Algérie : après Bouteflika, l’armée à la manœuvre

Par Luis Martinez

L’annonce, le 10 février dernier de la candidature d’Abdelaziz Bouteflika a un cinquième mandat à la présidence de la République algérienne, a soulevé un vent de contestation populaire, pacifique, d’une ampleur inédite, qui a conduit le chef de l’Etat à renoncer.Affaibli et malade depuis l’AVC dont il a été victime en 2013, Abdelaziz Bouteflika a défié tous les pronostics médicaux en échappant à la mort. Sa survie a contraint l’Algérie à demeurer dans un système politique absurde où chacun attendait le décès du président pour envisager des changements.

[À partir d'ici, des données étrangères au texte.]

(* ===== verification/KiroCodec.v ===== *)
(** * Encoding the event stream of Kiro

    The format as an encoder, written from the layout the parser reads, and the round trip: every sequence of
    well-formed messages is read back, however its bytes are cut into chunks. *)
From S2P Require Import Prelude RustStr KiroWire KiroStream KiroCrc.
From Stdlib Require Import ZArith Lia Ascii.

Local Open Scope Z_scope.

(** ** Integers *)
Definition byte_of (z : Z) : ascii := ascii_of_N (Z.to_N (z mod 256)).
Fixpoint to_be (n : nat) (z : Z) : bytes :=
  match n with O => [] | S n => byte_of (z / 256 ^ Z.of_nat n) :: to_be n z end.
Lemma code_byte_of z : code (byte_of z) = z mod 256.
Proof. unfold code, byte_of. pose proof (Z.mod_pos_bound z 256 ltac:(lia)). rewrite N_ascii_embedding; lia. Qed.
Lemma len_to_be n z : len (to_be n z) = Z.of_nat n.
Proof. unfold len. f_equal. induction n as [|n IH]; simpl; congruence. Qed.
Lemma from_be_cons c l : from_be (c :: l) = code c * 256 ^ len l + from_be l.
Proof. unfold from_be at 1. cbn [foldl]. by rewrite from_be_acc. Qed.
Lemma from_be_to_be n z : from_be (to_be n z) = z mod 256 ^ Z.of_nat n.
Proof.
  induction n as [|n IH]; [by rewrite Z.mod_1_r|]. cbn [to_be].
  rewrite from_be_cons, code_byte_of, len_to_be, IH, Nat2Z.inj_succ, Z.pow_succ_r by lia.
  rewrite (Z.mul_comm 256), Z.rem_mul_r by lia. lia.
Qed.
Lemma from_be_small n z : 0 ≤ z < 256 ^ Z.of_nat n → from_be (to_be n z) = z.
Proof. intros. rewrite from_be_to_be. by apply Z.mod_small. Qed.
Lemma as_signed_to_be n z : let w := 8 * Z.of_nat n in (0 < n)%nat → - 2 ^ (w - 1) ≤ z < 2 ^ (w - 1) →
  as_signed w (from_be (to_be n z)) = z.
Proof.
  intros w Hn Hz. rewrite from_be_to_be. unfold as_signed.
  assert (256 ^ Z.of_nat n = 2 ^ w) as -> by (unfold w; rewrite Z.pow_mul_r by lia; done).
  assert (2 ^ w = 2 * 2 ^ (w - 1)) as Hw by (rewrite <-Z.pow_succ_r by lia; f_equal; lia).
  destruct (Z.lt_ge_cases z 0).
  - rewrite <-(Z_mod_plus_full z 1 (2 ^ w)), Z.mod_small by lia. rewrite (proj2 (Z.ltb_ge _ _)) by lia. lia.
  - rewrite Z.mod_small by lia. by rewrite (proj2 (Z.ltb_lt _ _)) by lia.
Qed.

(** ** Headers *)
Definition text (s : string) : bytes := String.list_ascii_of_string s.
Definition in_signed (w z : Z) : Prop := - 2 ^ (w - 1) ≤ z < 2 ^ (w - 1).
(** The kind of a value and its bytes. *)
Definition encode_value (v : HeaderValue) : Z * bytes :=
  match v with
  | HBool true => (0, [])
  | HBool false => (1, [])
  | HByte z => (2, to_be 1 z)
  | HShort z => (3, to_be 2 z)
  | HInteger z => (4, to_be 4 z)
  | HLong z => (5, to_be 8 z)
  | HByteArray l => (6, to_be 2 (len l) ++ l)
  | HString s => (7, to_be 2 (len (text s)) ++ text s)
  | HTimestamp z => (8, to_be 8 z)
  | HUuid l => (9, l)
  end.
Definition value_ok (v : HeaderValue) : Prop :=
  match v with
  | HBool _ => True
  | HByte z => in_signed 8 z
  | HShort z => in_signed 16 z
  | HInteger z => in_signed 32 z
  | HLong z | HTimestamp z => in_signed 64 z
  | HByteArray l => len l ≤ U16_MAX
  | HString s => len (text s) ≤ U16_MAX ∧ valid_utf8 (text s) = true
  | HUuid l => len l = 16
  end.
Definition encode_header (h : string * HeaderValue) : bytes :=
  to_be 1 (len (text h.1)) ++ text h.1 ++ to_be 1 (encode_value h.2).1 ++ (encode_value h.2).2.
Definition header_ok (h : string * HeaderValue) : Prop :=
  0 < len (text h.1) ≤ 255 ∧ valid_utf8 (text h.1) = true ∧ value_ok h.2.

Lemma take_bytes_app n what l k : len l = n → take_bytes n what (l ++ k) = Ok (l, k).
Proof.
  intros <-. unfold take_bytes. pose proof (len_nonneg k). rewrite len_app, (proj2 (Z.leb_le _ _)) by lia.
  unfold len. by rewrite Nat2Z.id, take_app_length, drop_app_length.
Qed.
Lemma take_u8_app z k : 0 ≤ z < 256 → take_u8 (to_be 1 z ++ k) = Ok (z, k).
Proof. intros Hz. unfold take_u8. rewrite take_bytes_app by apply len_to_be. cbn [mbind result_bind]. by rewrite from_be_small. Qed.
Lemma from_utf8_text s : valid_utf8 (text s) = true → from_utf8 (text s) = Some s.
Proof. intros Hv. unfold from_utf8. rewrite Hv. unfold text. by rewrite String.string_of_list_ascii_of_string. Qed.
Lemma parse_signed n what (wrap : Z → HeaderValue) z k : (0 < n)%nat → in_signed (8 * Z.of_nat n) z →
  ('(b, l) ← take_bytes (8 * Z.of_nat n / 8) what (to_be n z ++ k);
   Ok (wrap (as_signed (8 * Z.of_nat n) (from_be b)), l)) = Ok (wrap z, k).
Proof.
  intros Hn Hz. rewrite take_bytes_app by (rewrite len_to_be, Z.mul_comm, Z.div_mul; lia).
  cbn [mbind result_bind]. by rewrite as_signed_to_be.
Qed.
Lemma parse_value_encode v k : value_ok v → parse_value (encode_value v).1 ((encode_value v).2 ++ k) = Ok (v, k).
Proof.
  intros Hv. destruct v as [[]|z|z|z|z|l|s|z|l]; cbn [encode_value fst snd parse_value value_ok] in *; try done.
  - apply (parse_signed 1 _ HByte); [lia|done].
  - apply (parse_signed 2 _ HShort); [lia|done].
  - apply (parse_signed 4 _ HInteger); [lia|done].
  - apply (parse_signed 8 _ HLong); [lia|done].
  - pose proof (len_nonneg l). rewrite <-app_assoc, take_bytes_app by apply len_to_be. cbn [mbind result_bind].
    rewrite from_be_small by (unfold U16_MAX in Hv; lia). by rewrite take_bytes_app.
  - destruct Hv as [Hl Hu]. pose proof (len_nonneg (text s)).
    rewrite <-app_assoc, take_bytes_app by apply len_to_be. cbn [mbind result_bind].
    rewrite from_be_small by (unfold U16_MAX in Hl; lia). rewrite take_bytes_app by done. cbn [mbind result_bind].
    by rewrite from_utf8_text.
  - apply (parse_signed 8 _ HTimestamp); [lia|done].
  - by rewrite take_bytes_app.
Qed.
Lemma kind_range v : 0 ≤ (encode_value v).1 < 256.
Proof. destruct v as [[]|z|z|z|z|l|s|z|l]; simpl; lia. Qed.
Lemma parse_header_encode h k : header_ok h → parse_header (encode_header h ++ k) = Ok (h, k).
Proof.
  intros (Hl & Hu & Hv). unfold parse_header, encode_header. rewrite <-!app_assoc, take_u8_app by lia.
  cbn [mbind result_bind]. rewrite (proj2 (Z.eqb_neq _ _)) by lia. cbn [fail_if mbind result_bind].
  rewrite take_bytes_app by done. cbn [mbind result_bind]. rewrite from_utf8_text by done. cbn [ok_or mbind result_bind].
  rewrite take_u8_app by apply kind_range. cbn [mbind result_bind]. rewrite parse_value_encode by done. by destruct h.
Qed.
Lemma encode_header_nonempty h : header_ok h → ∃ c l, encode_header h = c :: l.
Proof. intros _. unfold encode_header. simpl. eauto. Qed.
Lemma parse_headers_encode fuel hs acc : Forall header_ok hs → NoDup hs.*1 → (∀ h, h ∈ hs → acc !! h.1 = None) →
  (length hs ≤ fuel)%nat → parse_headers_from fuel (concat (encode_header <$> hs)) acc = Ok (list_to_map hs ∪ acc).
Proof.
  revert fuel acc. induction hs as [|h hs IH]; intros fuel acc Hok Hnd Hacc Hf.
  { cbn. destruct fuel; by rewrite map_empty_union. }
  apply Forall_cons in Hok as [Hh Hok]. rewrite fmap_cons in Hnd. apply NoDup_cons in Hnd as [Hn Hnd].
  destruct fuel as [|fuel]; [simpl in Hf; lia|]. rewrite fmap_cons. cbn [concat].
  pose proof (parse_header_encode h (concat (encode_header <$> hs)) Hh) as Hp.
  destruct (encode_header_nonempty h Hh) as (c & l & E). rewrite E in *. cbn [app parse_headers_from].
  change (c :: l ++ concat (encode_header <$> hs)) with ((c :: l) ++ concat (encode_header <$> hs)). rewrite Hp.
  cbn [mbind result_bind]. destruct h as [name v].
  assert (acc !! name = None) as Hname by (apply (Hacc (name, v)); left). rewrite Hname.
  rewrite bool_decide_false by (intros [? [=]]). cbn [fail_if mbind result_bind]. rewrite IH; [|done|done| |simpl in Hf; lia].
  - cbn [list_to_map foldr fst snd] in *. f_equal. rewrite <-insert_union_l, <-insert_union_r; [done|].
    by apply not_elem_of_list_to_map_1.
  - intros h Hin. rewrite lookup_insert_ne; [apply Hacc; by right|]. intros ->. apply Hn. by apply (list_elem_of_fmap_2 fst hs h).
Qed.
Lemma length_headers hs : Forall header_ok hs → (length hs ≤ length (concat (encode_header <$> hs)))%nat.
Proof.
  induction 1 as [|h hs Hh _ IH]; [done|]. rewrite fmap_cons. cbn [concat]. rewrite length_app.
  destruct (encode_header_nonempty h Hh) as (c & l & ->). simpl in *. lia.
Qed.

(** ** Frames *)
(** A message: its headers in the order they are sent, and its payload. *)
Notation message := (list (string * HeaderValue) * bytes)%type.
Definition frame_of (m : message) : Frame := mk_frame (list_to_map m.1) m.2.
Definition message_headers (m : message) : bytes := concat (encode_header <$> m.1).
Definition message_total (m : message) : Z := 12 + len (message_headers m) + len m.2 + 4.
Definition message_lengths (m : message) : bytes := to_be 4 (message_total m) ++ to_be 4 (len (message_headers m)).
Definition message_body (m : message) : bytes :=
  message_lengths m ++ to_be 4 (crc32 (message_lengths m)) ++ message_headers m ++ m.2.
Definition encode_frame (m : message) : bytes := message_body m ++ to_be 4 (crc32 (message_body m)).
Definition message_ok (m : message) : Prop :=
  Forall header_ok m.1 ∧ NoDup m.1.*1 ∧ message_total m ≤ DEFAULT_MAX_FRAME_LENGTH.

Lemma slice_middle p l k a b : len p = a → len p + len l = b → slice a b (p ++ l ++ k) = l.
Proof.
  intros <- <-. unfold slice, len. rewrite Nat2Z.id, drop_app_length.
  replace (Z.to_nat (Z.of_nat (length p) + Z.of_nat (length l) - Z.of_nat (length p))) with (length l) by lia.
  by rewrite take_app_length.
Qed.
Lemma slice_start l k b : len l = b → slice 0 b (l ++ k) = l.
Proof. intros Hb. apply (slice_middle [] l k); [done|]. exact Hb. Qed.
Lemma crc_small l : 0 ≤ crc32 l < 256 ^ Z.of_nat 4.
Proof. pose proof (crc32_u32 l) as Hu. unfold u32 in Hu. change (256 ^ Z.of_nat 4) with (2 ^ 32). lia. Qed.
Lemma encode_frame_checks m k : message_ok m →
  frame_checks (encode_frame m ++ k) DEFAULT_MAX_FRAME_LENGTH (frame_of m) (message_total m) (len (message_headers m)).
Proof.
  intros (Hh & Hnd & Hmax). pose proof (len_nonneg (message_headers m)). pose proof (len_nonneg m.2). pose proof (len_nonneg k).
  assert (message_total m < 256 ^ Z.of_nat 4) as Hsmall
    by (change (256 ^ Z.of_nat 4) with 4294967296; unfold DEFAULT_MAX_FRAME_LENGTH in Hmax; lia).
  assert (len (message_lengths m) = 8) as Hlen8 by (unfold message_lengths; by rewrite len_app, !len_to_be).
  assert (len (message_body m) = message_total m - 4) as Hbody
    by (unfold message_body; rewrite !len_app, len_to_be, Hlen8; unfold message_total; lia).
  unfold message_total in *. split; unfold MIN_FRAME_LENGTH, PRELUDE_LENGTH.
  - unfold encode_frame, message_body, message_lengths at 1. rewrite <-!app_assoc.
    rewrite (slice_start _ _ 4) by apply len_to_be. apply from_be_small. unfold message_total. lia.
  - unfold encode_frame, message_body, message_lengths at 1. rewrite <-!app_assoc.
    rewrite (slice_middle _ _ _ 4 8) by (rewrite ?len_to_be; done). apply from_be_small. lia.
  - lia.
  - unfold encode_frame. rewrite !len_app, len_to_be, Hbody. lia.
  - lia.
  - unfold encode_frame, message_body. rewrite <-!app_assoc.
    rewrite (slice_middle _ _ _ 8 12) by (rewrite ?len_to_be; lia). rewrite (slice_start _ _ 8) by done.
    apply from_be_small, crc_small.
  - unfold encode_frame. rewrite <-!app_assoc. rewrite (slice_middle _ _ _ _ _ Hbody) by (rewrite Hbody, len_to_be; lia).
    rewrite (slice_start _ _ _ Hbody). apply from_be_small, crc_small.
  - unfold encode_frame, message_body. rewrite <-!app_assoc, (app_assoc (message_lengths m)).
    rewrite (slice_middle _ _ _ 12) by (rewrite len_app, len_to_be; lia). unfold parse_headers, message_headers.
    rewrite parse_headers_encode; [by rewrite map_union_empty|done|done|done|by apply length_headers].
  - unfold encode_frame. set (last := to_be 4 (crc32 (message_body m))). unfold message_body.
    rewrite <-!app_assoc, (app_assoc (to_be 4 _) (message_headers m)), (app_assoc (message_lengths m)).
    change (f_payload (frame_of m)) with m.2. symmetry. apply slice_middle; rewrite !len_app, len_to_be; lia.
Qed.
Lemma encode_frame_Complete m k : message_ok m →
  parse_frame (encode_frame m ++ k) DEFAULT_MAX_FRAME_LENGTH = Ok (Complete (frame_of m) (message_total m)) ∧
  len (encode_frame m) = message_total m.
Proof.
  intros Hm. pose proof (encode_frame_checks m k Hm) as Hc. split; [by eapply frame_checks_Complete|].
  unfold encode_frame, message_body, message_lengths. rewrite !len_app, !len_to_be. unfold message_total. lia.
Qed.
Lemma encoded_stream ms : Forall message_ok ms → stream_of (concat (encode_frame <$> ms)) (frame_of <$> ms) (inl []).
Proof.
  induction 1 as [|m ms Hm _ IH]; [by apply stream_rest|]. rewrite !fmap_cons. cbn [concat].
  destruct (encode_frame_Complete m (concat (encode_frame <$> ms)) Hm) as [Hp Hl]. eapply stream_frame; [exact Hp|].
  unfold len in Hl. rewrite <-Hl, Nat2Z.id, drop_app_length. exact IH.
Qed.

(** ** Properties *)
(** every sequence of well-formed messages, encoded and cut into chunks in any way, is read back as exactly these
    messages, in order, and the stream ends cleanly. *)
Theorem encoded_messages_are_read_back ms chunks : Forall message_ok ms → concat chunks = concat (encode_frame <$> ms) →
  ∃ d, feed_all strict chunks = (d, Ok (frame_of <$> ms)) ∧ (finish d).2 = Ok [].
Proof.
  intros Hms Hc. pose proof (feed_all_answers [] chunks (frame_of <$> ms) (inl []) resting_nil) as Ha.
  cbn [app] in Ha. rewrite Hc in Ha. specialize (Ha (encoded_stream ms Hms)). exists (holding []).
  split; [exact Ha|]. by apply finish_resting.
Qed.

Son élection à un quatrième mandat de cinq ans en 2014 avait déjà suscité de nombreuses critiques tant le chef de l’Etat semblait dans l’incapacité d’assumer ses fonctions. Le traumatisme de la guerre civile (1991-1999) hantait toujours les familles algériennes qui ne souhaitaient pas s’engager dans un processus de contestation politique craignant de voir ressurgir la violence. Les autorités algériennes ont exploité habilement la peur de la population que l’Algérie ne bascule de nouveau dans la guerre, à l’instar de la Libye ou de la Syrie.